Les époux ont annexé à la requête conjointe un acte sous sein privé contresigné par avocats en date du 12 septembre 2024 portant déclaration d’acceptation des parties sur le principe de la rupture du mariage sans considération des faits à l’origine de celle-ci.
Ils demandent de :
-juger que le juge français est compétent pour se prononcer que le divorce des époux et pour statuer sur le régime matrimonial, - juger que la loi française est applicable au divorce des époux et au régime matrimonial, - prononcer le divorce sur le fondement de l’article 233 du code civil, - ordonner les mesures de publicités légales de la présente décision, - juger que chacun reprendra l’usage de son nom de naissance, - homologuer l’acte de partage dressé en l’étude de Me [C] [J], notaire à [Localité 9] en date du 25 juillet 2024, - juger que chacun d’eux conservera la charge de ses propres dépens.
Il est renvoyé à la requête conjointe pour l’exposé des moyens.
L’enfant est majeure et autonome.
La compétence territoriale du tribunal judiciaire de Toulouse n’est pas discutée.
L’affaire a été appelée à l’audience d’orientation et sur mesures provisoires du 13 janvier 2025, au cours de laquelle les parties ont indiqué renoncer aux mesures provisoires.
L’instruction a été clôturée le 13 janvier 2025 et les dossiers déposés ce même jour.
Les conseils des parties ont été informés que le jugement serait mis à disposition au greffe le 27 février 2025 conformément aux dispositions de l’article 450 du code de procédure civile.
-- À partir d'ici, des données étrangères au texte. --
(** One row: the inner loop of [load_board] from column [i] on. *)
Lemma load_line (b : loc) (y : Z) (cs : list ascii) :
  ∀ (i : Z) (h : heap),
    wf_board b h → 0 <= i →
    (∀ (k : nat) c, cs !! k = Some c → i + Z.of_nat k < 9 → c ≠ " "%char →
       0 <= y <= 8 ∧ 48 <= code c <= 57) →
    ∃ h',
      for_break (enumerate_from i cs) (λ '(x, char),
        if x >=? 9 then ret false
        else if negb (Ascii.eqb char " ") then
          let! n := read (λ _, int_of_char char) in
          let! _ := set_board_item b (VInt n) x y in
          ret true
        else ret true) h = (Ok tt, h') ∧
      wf_board b h' ∧
      (∀ l, ¬ owns b h l → h' !! l = h !! l) ∧
      h' !! b = h !! b ∧
      ∀ x' y', 0 <= x' <= 8 → 0 <= y' <= 8 →
        get_board_item b x' y' h' =
        loaded (if decide (y' = y ∧ i <= x') then cs !! Z.to_nat (x' - i) else None)
               (get_board_item b x' y' h).
Proof.
  induction cs as [|c cs IH]; intros i h Hwf Hi Hcs.
  - exists h. simpl. repeat split; try done.
    intros x' y' _ _. by destruct (decide _).
  - simpl. unfold bind at 1.
    destruct (i >=? 9) eqn:E9.
    { exists h. simpl. repeat split; try done.
      intros x' y' Hx' Hy'. destruct (decide _) as [[_ ?]|]; [lia|done]. }
    destruct (Ascii.eqb c " ") eqn:Ec; simpl.
    + (* a space: nothing is written *)
      destruct (IH (i + 1) h) as (h' & Hrun & Hwf' & Hfr & Hb & Hget);
        [done|lia| |].
      { intros k c' Hk Hlt Hne. apply (Hcs (S k) c'); [done|lia|done]. }
      exists h'. split; [done|]. repeat split; try done.
      intros x' y' Hx' Hy'. rewrite Hget by done.
      destruct (decide (y' = y ∧ i + 1 <= x')) as [[-> Hlt]|Hn].
      * rewrite decide_True by lia. by rewrite (lookup_cons_shift c cs) by lia.
      * destruct (decide (y' = y ∧ i <= x')) as [[-> Hle]|]; [|done].
        assert (x' = i) as -> by lia. rewrite Z.sub_diag. simpl. by rewrite Ec.
    + (* a digit: one cell is written *)
      destruct (Hcs 0%nat c) as [Hy Hdig]; [done|lia| |].
      { intros ->. by rewrite Ascii.eqb_refl in Ec. }
      unfold bind at 1, read. rewrite int_of_char_digit by done.
      unfold bind at 1.
      destruct (set_board_item_in b h (VInt (code c - 48)) i y) as
        (s & cells & Hown & Hsb & Hs & Hset & Hwf1 & Hget1 & Hother1);
        [done|lia|done|].
      rewrite Hset. unfold ret at 1.
      set (h1 := <[s:=OSection (<[slot (i mod 3) (y mod 3):=VInt (code c - 48)]> cells)]> h)
        in *.
      assert (Hb1 : h1 !! b = h !! b) by (unfold h1; by rewrite lookup_insert_ne).
      destruct (IH (i + 1) h1) as (h' & Hrun & Hwf' & Hfr & Hb & Hget);
        [done|lia| |].
      { intros k c' Hk Hlt Hne. apply (Hcs (S k) c'); [done|lia|done]. }
      exists h'. split; [done|]. split; [done|]. split; [|split; [congruence|]].
      * intros l Hl. rewrite Hfr.
        -- unfold h1. rewrite lookup_insert_ne; [done|]. by intros <-.
        -- intros Ho. apply Hl. by eapply owns_frame; [|exact Ho].
      * intros x' y' Hx' Hy'. rewrite Hget by done.
        destruct (decide (y' = y ∧ i + 1 <= x')) as [[-> Hlt]|Hn].
        -- rewrite decide_True by lia.
           rewrite (lookup_cons_shift c cs) by lia.
           rewrite Hother1; [done|]. intros [= -> ]. lia.
        -- destruct (decide (y' = y ∧ i <= x')) as [[-> Hle]|Hn'].
           ++ assert (x' = i) as -> by lia. rewrite Z.sub_diag. simpl.
              by rewrite Ec.
           ++ simpl. apply Hother1. intros [= -> ->]. lia.
Qed.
[DÉBATS NON PUBLICS – Motivation de la décision occultée]
PAR CES MOTIFS
Le juge aux affaires familiales, statuant publiquement après débats en chambre du conseil, par jugement contradictoire susceptible d'appel,
Vu la requête conjointe en divorce en date du 15 octobre 2024,
- déclare le juge aux affaires familiales de [Localité 11] compétent pour connaître de l’affaire,
- déclare la loi française applicable aux prétentions ayant trait au divorce,
- prononce, par application de l’article 233 du code civil, le divorce de :
Monsieur [U] , [N] [O] né le [Date naissance 2] 1959 à [Localité 12]
Et de :
Madame [Z] [V] née le [Date naissance 1] 1965 à [Localité 10] (INDONÉSIE )
Mariés le [Date mariage 7] 1996 à [Localité 11] (31)
- ordonne la publicité de cette décision en marge des actes de l'état civil des époux détenus par un officier de l'état civil français conformément aux dispositions de l'article 1082 du code de procédure civile ;
- rappelle que le divorce pour acceptation du principe de la rupture du mariage prend effet dans les rapports entre les époux, en ce qui concerne leurs biens, à la date de la demande en divorce ;
- rappelle que le divorce emporte révocation des avantages matrimoniaux qui ne prennent effet qu’à la dissolution du régime matrimonial ou au décès de l’un des époux, accordés par un époux envers son conjoint par contrat de mariage ou pendant l’union, sauf volonté contraire de l’époux qui les a consentis ;
- rappelle que chacun des époux perd l’usage du nom de son conjoint à l’issue du prononcé du divorce ;
- homologue l’acte liquidatif dressé par Me [C] [J], Notaire à [Localité 9], le 25 juillet 2024, ci-après annexé,
- dit que la présente décision sera signifiée à l’initiative de la partie la plus diligente,
- condamne chaque partie aux dépens qu’elle a exposés.